L’odio non sparisce, si accumula.

È sufficiente aspettare che gli stregoni dicano contro chi sia possibile scagliarsi. Fino a gioire della malattia, fino ad augurare la morte. Una volta nei grandi partiti si insegnava un concetto semplice: occorre sempre distinguere tra interessi soggettivi e interessi oggettivi di classe.

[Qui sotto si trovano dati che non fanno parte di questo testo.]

(* ===== verification/PatchIpc.v ===== *)
(** * Installing the shared-memory waits

    The patchers of vLLM's shared-memory broadcast and of its spin window. *)
From Stdlib Require Import ZArith Lia String Ascii.
From stdpp Require Import base list strings gmap.
From S2P Require Import Prelude PyStr Installer.
#[local] Open Scope string_scope.

(** * Installing the shared-memory recheck interval

    Model of [overlay/patch_shm_recheck.py].  The anchors and
    replacements are the source's, byte for byte. *)
Module PatchShmRecheck.

(** ** The texts *)

Definition OLD : string := "SHM_READER_RECHECK_INTERVAL_MS = 5000
".
Definition NEW : string := "SHM_READER_RECHECK_INTERVAL_MS = 50
".

(** ** The patcher *)

(** [rewrite]; its [ValueError] makes [main] return 1. *)
Definition rewrite (src : string) : res string :=
  if str_in NEW src then mret src
  else
    _ ← refuse_if (negb (str_count OLD src =? 1)%nat) "anchor";
    mret (replace_all OLD NEW src).

(** [main] on the text of [shm_broadcast.py]. *)
Definition main (env : environ) (src : string) : res (option string) :=
  if negb (String.eqb (environ_get env "GLM53_SHM_RECHECK_50MS" "0") "1") then mret None
  else
    out ← rewrite src;
    mret (if String.eqb out src then None else Some out).

Definition table : list (string * string) := [(OLD, NEW)].

Lemma rewrite_spec t t' : rewrite t = Ok t' -> edits table t t' /\ str_in NEW t' = true.
Proof.
  unfold rewrite. destruct (str_in NEW t) eqn:E; intros H.
  - injection H as <-. split; [constructor | done].
  - step_ok H. injection H as <-. apply refuse_if_Ok, eqb_one in E0.
    rewrite replace_all_unique by (by vm_compute || exact E0).
    split; [apply replace_first_edits; by left |]. apply replace_first_in, count_one_in; [by vm_compute | done].
Qed.

#[export] Instance patcher env : Patcher (main env) table.
Proof.
  split; unfold main; intros t t' H; (destruct (negb _); [done |]); step_ok H; (destruct (String.eqb x t); [done |]);
    injection H as <-; apply rewrite_spec in E as [E1 E2]; [exact E1 |].
  unfold rewrite. rewrite E2. simpl. by rewrite String.eqb_refl.
Qed.

End PatchShmRecheck.

(** * Installing the shorter spin window

    Model of [overlay/patch_spinwait_gb10.py].  The anchors and
    replacements are the source's, byte for byte. *)
Module PatchSpinwait.

(** ** The texts *)

Definition OLD : string := "busy_loop_s: float = 1,".
Definition NEW : string := "busy_loop_s: float = 0.002,".

(** ** The patcher *)

(** The script on the text of [shm_broadcast.py]; it exits 1 on drift. *)
Definition main (env : environ) (src : string) : res (option string) :=
  if negb (String.eqb (environ_get env "GLM53_SPINWAIT_2MS" "0") "1") then mret None
  else if str_in NEW src then mret None
  else
    _ ← refuse_if (negb (str_count OLD src =? 1)%nat) "anchor";
    mret (Some (replace_all OLD NEW src)).

Definition table : list (string * string) := [(OLD, NEW)].

#[export] Instance patcher env : Patcher (main env) table.
Proof.
  split; unfold main; intros t t' H; (destruct (negb _); [done |]); (destruct (str_in NEW t); [done |]);
    step_ok H; injection H as <-; apply refuse_if_Ok, eqb_one in E;
    (rewrite replace_all_unique; [| by vm_compute | exact E]).
  - apply replace_first_edits. by left.
  - rewrite replace_first_in; [done |]. apply count_one_in; [by vm_compute | done].
Qed.

End PatchSpinwait.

Come non si deve rimproverare individualmente l’operaio che, per portare la cena ai propri figli, interrompe uno sciopero, così non ha alcun senso attaccare la persona dell’imprenditore. Le battaglie, quelle in cui elevare il livello dello scontro, sono solo quelle che mutano gli equilibri tra gli interessi oggettivi. E non riguardano, non toccano, non commentano le biografie dei singoli.

Ma questa è nostalgia.

La tendenza di oggi è il travaso di bile a cura di Travaglio e Scanzi.

 

 

Alessandro Porcelluzzi

 

 

 

IL BOUQUET

Quant’è antipatico Flavio Briatore,

è solo un parvenu che gioca a far l’imprenditore,

confonde le ragazze, molesterà le suore,

io quando appare spengo il mio televisore.

 

Quant’è antipatico l’osceno vecchiardo,

che inquina coi suoi vizi il territorio sardo,

ma la pinguedine avanza, non è più quel gran ghepardo,

l’ho visto anche su Chi, e trabocca di lardo.

 

 

Quant’è antipatico chi fa il capitalista,

e gioca un po’ con tutto, poi fa il negazionista,

è l’ora della prostata, che Priapo l’assista,

colpisse ancora il Covid, è il primo della lista.

 

Quanto sta antipatico al popolo rosè,

gli indirizza dei post, anche di Scanzi ce n’è,

si sdegna, condivide, lo associa a Santanchè,

Salvini e Berlusconi ed è completo il bouquet.